Already at capacity, the Free Clinic, which receives no state funding, likely will be inundated with many more patients if the state budget scenario plays out as expected after the special session of the legislature convenes Monday. Last month, Gov. Chris Gregoire proposed eliminating health services to low-income individuals and people with disabilities to help bridge a $2 billion budget hole.
Those cuts remained in place this week when the governor released a revised budget proposal. Without the basic health plan for the low-income uninsured and the Disability Lifeline program for the uninsured employed, the state would save about $130 million. But thousands in Clark County would lose access to medical care - and nonprofits like the Free Clinic would struggle to fill the need.
“Eliminating subsidized health care would dramatically increase the burden on safety-net clinics like ours,” said Patrick Callahan, the Free Clinic’s director. “There isn’t going to be much room for us to see more people.”

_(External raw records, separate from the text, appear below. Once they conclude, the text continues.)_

(** What a request for an issuance gives, and to whom. *)
Record issuedTo R q r f (a : Frame AssetEntry) R' : Prop := {
  it_receiver : hasBalance R f;
  it_receiverID : balanceID (data f) = iReceiver q;
  it_asset : hasAsset R a;
  it_code : assetCode (data a) = iAsset q /\ balAsset (data f) = iAsset q;
  it_fee : fixed (iFee q) + percent (iFee q) < iAmount q;
  it_funded : rowsFind R' (balanceKey (iReceiver q)) = Some (toEntry (stamp (moved f (iAmount q - (fixed (iFee q) + percent (iFee q))) 0)));
  it_issued : exists a', hasAsset R' a' /\ data a' = issuedAsset (data a) (iAmount q);
  it_gone : rowsFind R' (requestKey (requestID (data r))) = None;
}.

(** The end of the review: the fee and the rest. *)
Lemma payIssuance_wp L s q r f : ready L s -> supplyInv (sRows s) nothing (at_ (iAsset q) (iAmount q)) -> hasRequest (sRows s) r -> requestBody (data r) = ISSUANCE_CREATE q ->
  hasBalance (sRows s) f -> balanceID (data f) = iReceiver q -> iAmount q <= INT64_MAX -> fixed (iFee q) + percent (iFee q) < iAmount q ->
  wp (AM.transferFee dp commissionID (iAsset q) (fixed (iFee q) + percent (iFee q));;
      let '(ok, b) := BF.tryFundAccount (amountType dp) (u64 (iAmount q - (fixed (iFee q) + percent (iFee q)))) (data f) in
      if negb ok then mret (false, FULL_LINE) else
      DS.storeChangeEntry (withData f b);; DS.storeDeleteEntry r;; mret (true, REVIEW_SUCCESS))
    (fun res s' => res = (true, REVIEW_SUCCESS) /\ ready L s' /\ supplyInv (sRows s') nothing nothing /\ balAsset (data f) = iAsset q /\
      rowsFind (sRows s') (balanceKey (iReceiver q)) = Some (toEntry (stamp (moved f (iAmount q - (fixed (iFee q) + percent (iFee q))) 0))) /\
      rowsFind (sRows s') (requestKey (requestID (data r))) = None /\
      forall c, rowsFind (sRows s') (assetKey c) = rowsFind (sRows s) (assetKey c)) (fun _ _ => True) s.
Proof.
  intros Hr Hi Hrq Hb Hf Hid Hmax Hfee. pose proof (bi_request _ _ _ (si_book _ _ _ _ Hi) r Hrq) as Ho. unfold requestOk in Ho. rewrite Hb in Ho.
  destruct Ho as (Hu & (Hf1 & Hf2) & w & (f2 & Hf2' & Hid2 & How & Ha) & Hc). rewrite (hasBalance_inj _ f2 f Hf2' Hf) in How, Ha by congruence. clear f2 Hf2' Hid2.
  set (fee := fixed (iFee q) + percent (iFee q)) in *. apply wp_bind. eapply wp_mono.
  { apply (transferFee_wp dp seq flag Hseq commissionID L s (iAsset q) fee nothing (at_ (iAsset q) (iAmount q)) Hr Hi); [intros c; unfold at_; case_bool_decide; word_lia|].
    unfold at_. rewrite bool_decide_true by done. unfold fee. lia. }
  2: done. intros _ s1 (Hr1 & Hi1 & s1' & Hs1' & Hfe).
  (* the receiver does not get the fee *)
  assert (hasBalance (sRows s1) f /\ (forall k, (forall id, k <> balanceKey id) -> rowsFind (sRows s1) k = rowsFind (sRows s) k)) as [Hf1' Ho1].
  { destruct Hfe as [[_ ->] |(Hn & c & (Hcb & Hcw & _) & W)]; [by rewrite Hs1'|]. rewrite Hs1' in Hcb. split.
    - unfold hasBalance. rewrite (wrote_other seq flag L s1' _ _ s1 _ W), Hs1'; [done|]. intros E. apply balanceKey_inj in E.
      rewrite (hasBalance_inj _ c f Hcb Hf E) in Hcw. destruct (Hc ltac:(congruence)). unfold fee in Hn. lia.
    - intros k Hk. rewrite (wrote_other seq flag L s1' _ _ s1 _ W), Hs1'; [done|apply not_eq_sym, Hk]. }
  set (d1 := fun c => at_ (iAsset q) (iAmount q) c - at_ (iAsset q) fee c) in *.
  rewrite u64_small by word_lia. rewrite (tryFund_spec dp commissionID _ nothing d1 f (iAmount q - fee) Hi1 Hf1').
  2:{ rewrite Ha. unfold d1, at_. rewrite !bool_decide_true by done. lia. }
  cbn [negb]. destruct (bi_balance _ _ _ (si_book _ _ _ _ Hi1) f Hf1') as (A1 & A2 & _).
  destruct (changeBalance_supply seq flag Hseq commissionID L s1 f (amount (data f) + (iAmount q - fee)) (locked (data f)) nothing nothing d1 nothing) as (s2 & E2 & W2 & Hi2);
    [done|done|done|lia|lia|intros id; unfold nothing; at_lia|intros c; unfold d1, nothing, funds; rewrite Ha; at_lia|done|].
  apply wp_bind. unfold wp at 1. rewrite E2. assert (forall id k, requestKey id <> balanceKey k) as Hkb by (intros id k E; kinds E).
  destruct (deleteRequest_supply seq flag commissionID L s2 r nothing nothing nothing) as (s3 & E3 & W3 & Hi3); [apply W2|done| | |].
  { unfold hasRequest. rewrite (wrote_other seq flag L s1 _ _ s2 _ W2), Ho1; [done|apply Hkb|apply not_eq_sym, Hkb]. }
  { intros b. unfold nothing, requestLock. by rewrite Hb. }
  apply wp_bind. unfold wp at 1. rewrite E3. cbn [wp mret M_ret]. split; [done|]. split; [apply W3|]. split; [done|]. split; [congruence|]. split_and!.
  - rewrite (wrote_other seq flag L s2 _ _ s3 _ W3), <- Hid by apply Hkb. rewrite (wrote_same seq flag L s1 _ _ s2 W2). do 4 f_equal. unfold moved. do 2 f_equal; lia.
  - exact (wrote_same seq flag L s2 _ _ s3 W3).
  - intros c. rewrite (wrote_other seq flag L s2 _ _ s3 _ W3), (wrote_other seq flag L s1 _ _ s2 _ W2), Ho1; [done|intros id E; kinds E..|intros E; kinds E|intros E; kinds E].
Qed.
Lemma approveIssuance_wp L s op r q : ready L s -> supplyInv (sRows s) nothing nothing -> hasRequest (sRows s) r -> requestBody (data r) = ISSUANCE_CREATE q ->
  wp (RR.issuance_handleApprove dp max_size commissionID op r) (fun res s' => ready L s' /\ (res.1 = false -> res.2 <> REVIEW_SUCCESS) /\
      (res.1 = true -> supplyInv (sRows s') nothing nothing /\ exists f a, issuedTo (sRows s) q r f a (sRows s'))) (fun _ _ => True) s.
Proof.
  intros Hr Hi Hrq Hb. unfold RR.issuance_handleApprove. rewrite Hb. apply wp_bind. eapply wp_mono; [exact (createReference_wp L s _ _ Hr)| |done].
  intros _ s1 (Hr1 & Ho1 & Hk1). specialize (Hk1 _ _ Hi).
  apply wp_bind. eapply wp_mono; [apply (looks_use seq flag _ _ L s1 (looks_reads seq flag _ _ _ (reads_loadAsset max_size seq flag _ true (iAsset q))) Hr1)| |done].
  intros [a|] s2 (Hr2 & Hs2 & Ha); [|done]. destruct Ha as [Ha Hac]. rewrite <- Hs2 in Hk1, Ha.
  destruct (AF.willExceedMaxIssuanceAmount _ _) eqn:Ew; [by split|]. destruct (AF.isAvailableForIssuanceAmountSufficient _ _) eqn:Ev; cbn [negb]; [|by split].
  pose proof (bi_request _ _ _ (si_book _ _ _ _ Hi) r Hrq) as Hrok. unfold requestOk in Hrok. rewrite Hb in Hrok. destruct Hrok as (Hu & (Hfee1 & Hfee2) & _).
  destruct (tryIssue_spec (data a) (iAmount q) (si_asset _ _ _ _ Hk1 a Ha) Hu Ew Ev) as (Et & Hok & Hmax). rewrite Et. cbn [negb].
  destruct (changeAsset_supply seq flag Hseq commissionID L s2 a (issuedAsset (data a) (iAmount q)) nothing nothing (at_ (iAsset q) (iAmount q))) as (s3 & E3 & W3 & Hi3); [done|done|done|done|done| |].
  { intros c. cbn [issuedAsset AF.with_ assetCode issued]. rewrite Hac. unfold nothing. at_lia. }
  apply wp_bind. unfold wp at 1. rewrite E3.
  assert (forall k, (forall c, k <> assetKey c) -> keyKind k <> KIND_REFERENCE -> rowsFind (sRows s3) k = rowsFind (sRows s) k) as Ho3.
  { intros k Hk1' Hk2. rewrite (wrote_other seq flag L s2 _ _ s3 _ W3), Hs2, Ho1; [done|done|apply not_eq_sym, Hk1']. }
  apply wp_bind. eapply wp_mono; [apply (looks_use seq flag _ _ L s3 (looks_reads seq flag _ _ _ (reads_loadBalance seq flag _ true (iReceiver q))) ltac:(apply W3))| |done].
  intros [f|] s4 (Hr4 & Hs4 & Hf); [|done]. destruct Hf as [Hf Hid].
  destruct (safeSum (fixed (iFee q)) (percent (iFee q))) as [ok fee] eqn:Es. destruct ok; cbn [negb]; [|done]. apply safeSum_true in Es as ->; [|done|done].
  rewrite Z.geb_leb. destruct (Z.leb_spec (iAmount q) (fixed (iFee q) + percent (iFee q))) as [|Hlt]; [done|].
  apply wp_bind. eapply wp_mono; [apply (looks_use seq flag _ _ L s4 (looks_reads seq flag _ _ _ (reads_mustLoadAccount max_size seq flag _ (balAccountID (data f)))) Hr4)| |done].
  intros _ s5 (Hr5 & Hs5 & _).
  apply wp_bind. eapply wp_mono; [apply (looks_use seq flag _ _ L s5 (looks_reads seq flag _ _ _ (reads_isAllowedToReceive dp max_size seq flag _ (balanceID (data f)))) Hr5)| |done].
  intros al s6 (Hr6 & Hs6 & _). destruct (negb al); [done|]. assert (sRows s6 = sRows s3) as E6 by congruence.
  eapply wp_mono; [apply (payIssuance_wp L s6 q r f Hr6); rewrite ?E6; try done| |done].
  { unfold hasRequest. rewrite Ho3; [done|intros c E; kinds E|by rewrite kind_request]. }
  intros res s7 (-> & Hr7 & Hi7 & Hba & Hbal & Hgone & Hass). split; [done|]. split; [done|]. intros _. split; [done|]. rewrite E6 in Hass. exists f, a. split; try done.
  - unfold hasBalance. rewrite <- Ho3; [done|intros c E; kinds E|by rewrite kind_balance].
  - unfold hasAsset. rewrite <- Ho1, <- Hs2 by (by rewrite kind_asset). done.
  - exists (stamp (withData a (issuedAsset (data a) (iAmount q)))). split; [|done]. unfold hasAsset. rewrite Hass. exact (wrote_same seq flag L s2 _ _ s3 W3).
Qed.

(** ** Pre-issuance *)

Lemma approvePreIssuance_wp L s op r (q : PreIssuanceRequest) : ready L s -> supplyInv (sRows s) nothing nothing -> hasRequest (sRows s) r ->
  requestBody (data r) = PRE_ISSUANCE_CREATE q ->
  wp (RR.preIssuance_handleApprove max_size op r) (fun res s' => res = (true, REVIEW_SUCCESS) /\ ready L s' /\ supplyInv (sRows s') nothing nothing) (fun _ _ => True) s.
Proof.
  intros Hr Hi Hrq Hb. unfold RR.preIssuance_handleApprove. rewrite Hb. apply wp_bind. eapply wp_mono; [exact (createReference_wp L s _ _ Hr)| |done].
  intros _ s1 (Hr1 & Ho1 & Hk1). specialize (Hk1 _ _ Hi).
  apply wp_bind. eapply wp_mono; [apply (looks_use seq flag _ _ L s1 (looks_reads seq flag _ _ _ (reads_loadAsset max_size seq flag _ true (pAsset q))) Hr1)| |done].
  intros [a|] s2 (Hr2 & Hs2 & Ha); [|done]. destruct Ha as [Ha Hac]. rewrite <- Hs2 in Hk1, Ha.
  unfold AF.tryAddAvailableForIssuance. destruct (negb _); [done|]. cbn [negb]. set (a' := AF.with_ _ _ _ _).
  destruct (changeAsset_supply seq flag Hseq commissionID L s2 a a' nothing nothing nothing) as (s3 & E3 & W3 & Hi3); [done|done|done|done| |intros c; unfold nothing; at_lia|].
  { destruct (si_asset _ _ _ _ Hk1 a Ha) as [? ? ? ? ? ?]. split; cbn; try done. word_lia. }
  { cbn. lia. }
  apply wp_bind. unfold wp at 1. rewrite E3.
  destruct (deleteRequest_supply seq flag commissionID L s3 r nothing nothing nothing) as (s4 & E4 & W4 & Hi4); [apply W3|done| | |].
  { unfold hasRequest. rewrite (wrote_other seq flag L s2 _ _ s3 _ W3), Hs2, Ho1; [done|by rewrite kind_request|intros E; kinds E]. }
  { intros b. unfold nothing, requestLock. by rewrite Hb. }
  apply wp_bind. unfold wp at 1. rewrite E4. cbn. split; [done|]. split; [apply W4|done].
Qed.
Definition leaving R (p : AssetPairEntry) (bound : option Z) : list (Frame OfferEntry) := List.filter (leaves p bound) (omap fromEntry R).

Lemma leaving_elem s p bound g : distinctRows (sRows s) -> g ∈ leaving (sRows s) p bound <-> hasOffer (sRows s) g /\ leaves p bound g = true.
Proof. intros Hd. unfold leaving. fold (DS.rowsOf (T := OfferEntry) s). by rewrite list_elem_of_In, filter_In, <- list_elem_of_In, rowsOf_elem. Qed.

Lemma removeOffers_ret L s p bound : ready L s -> bookInv commissionID (sRows s) (fun _ => 0) ->
  exists s', MP.removeOffers dp p bound s = Ret tt s' /\ ready L s' /\ bookInv commissionID (sRows s') (fun _ => 0) /\ sameTotals (sRows s) (sRows s') /\
    offersGone (sRows s) (leaving (sRows s) p bound) (sRows s').
Proof.
  intros Hr Hi. pose proof (bi_distinct _ _ _ Hi) as Hd. unfold MP.removeOffers, DS.loadOffersWithFilters, DS.checkedOffers. cbn [mbind M_bind get]. unfold mbind, M_bind, get.
  change (List.filter _ (DS.rowsOf s)) with (leaving (sRows s) p bound).
  rewrite (proj2 (forallb_forall _ _)).
  2:{ intros g Hin. apply list_elem_of_In, (leaving_elem s) in Hin as [Hg _]; [|done]. exact (oo_valid _ _ _ (bi_offer _ _ _ Hi g Hg)). }
  apply (deleteOffers_ret _ L s Hr Hi).
  - apply NoDup_ListNoDup, List.NoDup_filter, NoDup_ListNoDup. by apply (rowsOf_NoDup s).
  - intros g Hin. by apply (leaving_elem s) in Hin as [Hg _].
Qed.

(** ** Managing a pair *)

Lemma stays_minPrice (p : AssetPairEntry) : stays (S := St) (AP.getMinAllowedPrice dp p).
Proof.
  unfold AP.getMinAllowedPrice, AP.getMinPriceInTermsOfPhysical, AP.getPhysicalPriceWithCorrection. destruct (AP.checkPolicy _ _); [|done].
  apply stays_bind; [|intros [ok r]; by destruct (negb ok)]. unfold OM.bigDivide. by destruct (bigDivide_i64 _ _ _ _ _).
Qed.

Implicit Types (p : Frame AssetPairEntry) (mo : ManageAssetPairOp).

Lemma loadPair_ret L s wd p : ready L s -> hasPair (sRows s) p -> AP.isValid (data p) = true ->
  exists s', DS.loadAssetPair max_size wd (pairBase (data p)) (pairQuote (data p)) s = Ret (Some p) s' /\ ready L s' /\ sRows s' = sRows s.
Proof.
  intros Hr Hp Hv. unfold hasPair in Hp. set (k := pairKey _ _) in Hp. unfold DS.loadAssetPair. cbn [mbind M_bind get]. unfold get, mbind at 1, M_bind at 1. cbv zeta. fold k.
  unfold ES.cachedEntryExists, LruCache.exists_, get, mbind at 1, M_bind at 1, mbind at 1, M_bind at 1, mret, M_ret.
  destruct (LruCache.find (sCache s) k) as [v|] eqn:Ef.
  - destruct (getCached_ret seq flag L s k v Hr Ef) as (c & E & Hr'). unfold mbind at 1, M_bind at 1. rewrite E, Hp. cbn. rewrite from_to. by eexists.
  - unfold ES.selectRow. fold (rowsFind (sRows s) k). rewrite Hp. cbn [mbind option_bind]. rewrite from_to, Hv. cbn [negb].
    assert (exists s1, when wd (DS.record p) s = Ret tt s1 /\ ready L s1 /\ sRows s1 = sRows s) as (s1 & E1 & Hr1 & Hs1).
    { destruct wd; [by apply record_ret|by exists s]. }
    rewrite (bind_ret _ _ _ _ _ E1). unfold ES.putCachedEntry, modify, mbind, M_bind. eexists. split; [done|]. split; [|done].
    rewrite <- Hp, <- Hs1. apply put_ready; [done|apply pair_cached].
Qed.

(** Writing a pair. *)
Lemma pairWritten L s p s' : supplyInv (sRows s) nothing nothing -> isValid (toEntry (stamp p)) = true -> physicalPrice (data p) <= INT64_MAX -> physicalPriceCorrection (data p) <= INT64_MAX ->
  wrote L s (getLedgerKey (toEntry p)) (Some (toEntry (stamp p))) s' -> goodMove L s s'.
Proof.
  intros Hi Hv H1 H2 W. rewrite valid_pair in Hv. rewrite key_pair in W.
  destruct (bookInv_pairRow commissionID (sRows s) (sRows s') (fun _ => 0) (stamp p) (si_book _ _ _ _ Hi)) as [Hb Ht]; [apply (proj1 W)|apply W|done|].
  apply goodMove_book; [done|apply W|done|done].
Qed.

(** The fields are signed in the operation. *)
Definition widePair mo : Prop := mpPhysicalPrice mo <= INT64_MAX /\ mpPhysicalPriceCorrection mo <= INT64_MAX.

Also, without state-funded medical coverage, more people would seek medical care at emergency rooms, where the cost of providing the same kinds of service is far more expensive, said Carrie Vanvant, regional vice president of Sea Mar Community Health Center . Sea Mar, another nonprofit center, also provides free medical care and administers the state-funded basic health plan for the poor at about 26 Washington locations. The Vancouver location sees about 500 patients a week.
“The cost will be magnified,” Vanvant said.
Eliminating the basic health plan “would bottleneck the ability of hospitals to provide urgent-care services,” Vanvant said. “For the clinic, what will happen is it will reduce our funding ability to provide preventive health care. It trickles down to families who no longer have medicines available to them.”
Last year Sea Mar served about 28,000 low-income people in Clark County. The center already has a yearlong waiting list for the basic health plan.
“If the program is eliminated, the waiting list would just be a joke,” Vanvant said. “It will be a waiting list for nothing.”
And that’s just for the basic health plan.
Sea Mar also administers the state-funded Disability Lifeline program, which is for “those folks who don’t have health insurance from their current employers,” Vanvant said.
The Disability Lifeline program and basic health plan are among several public health programs the governor’s budget proposal would cut or eliminate entirely.
State funding that Clark County Public Health receives for HIV prevention, maternity support services, immunizations and chronic disease prevention, among others, also might be cut. Local health officials will know more at the end of the year after the monthlong special session ends.
Callahan said that, without these services, low-income people who can’t get private insurance and can’t afford to pay out-of-pocket would simply not seek medical care.
“They’re going to wait longer and longer and longer,” he said, “until it’s too late.”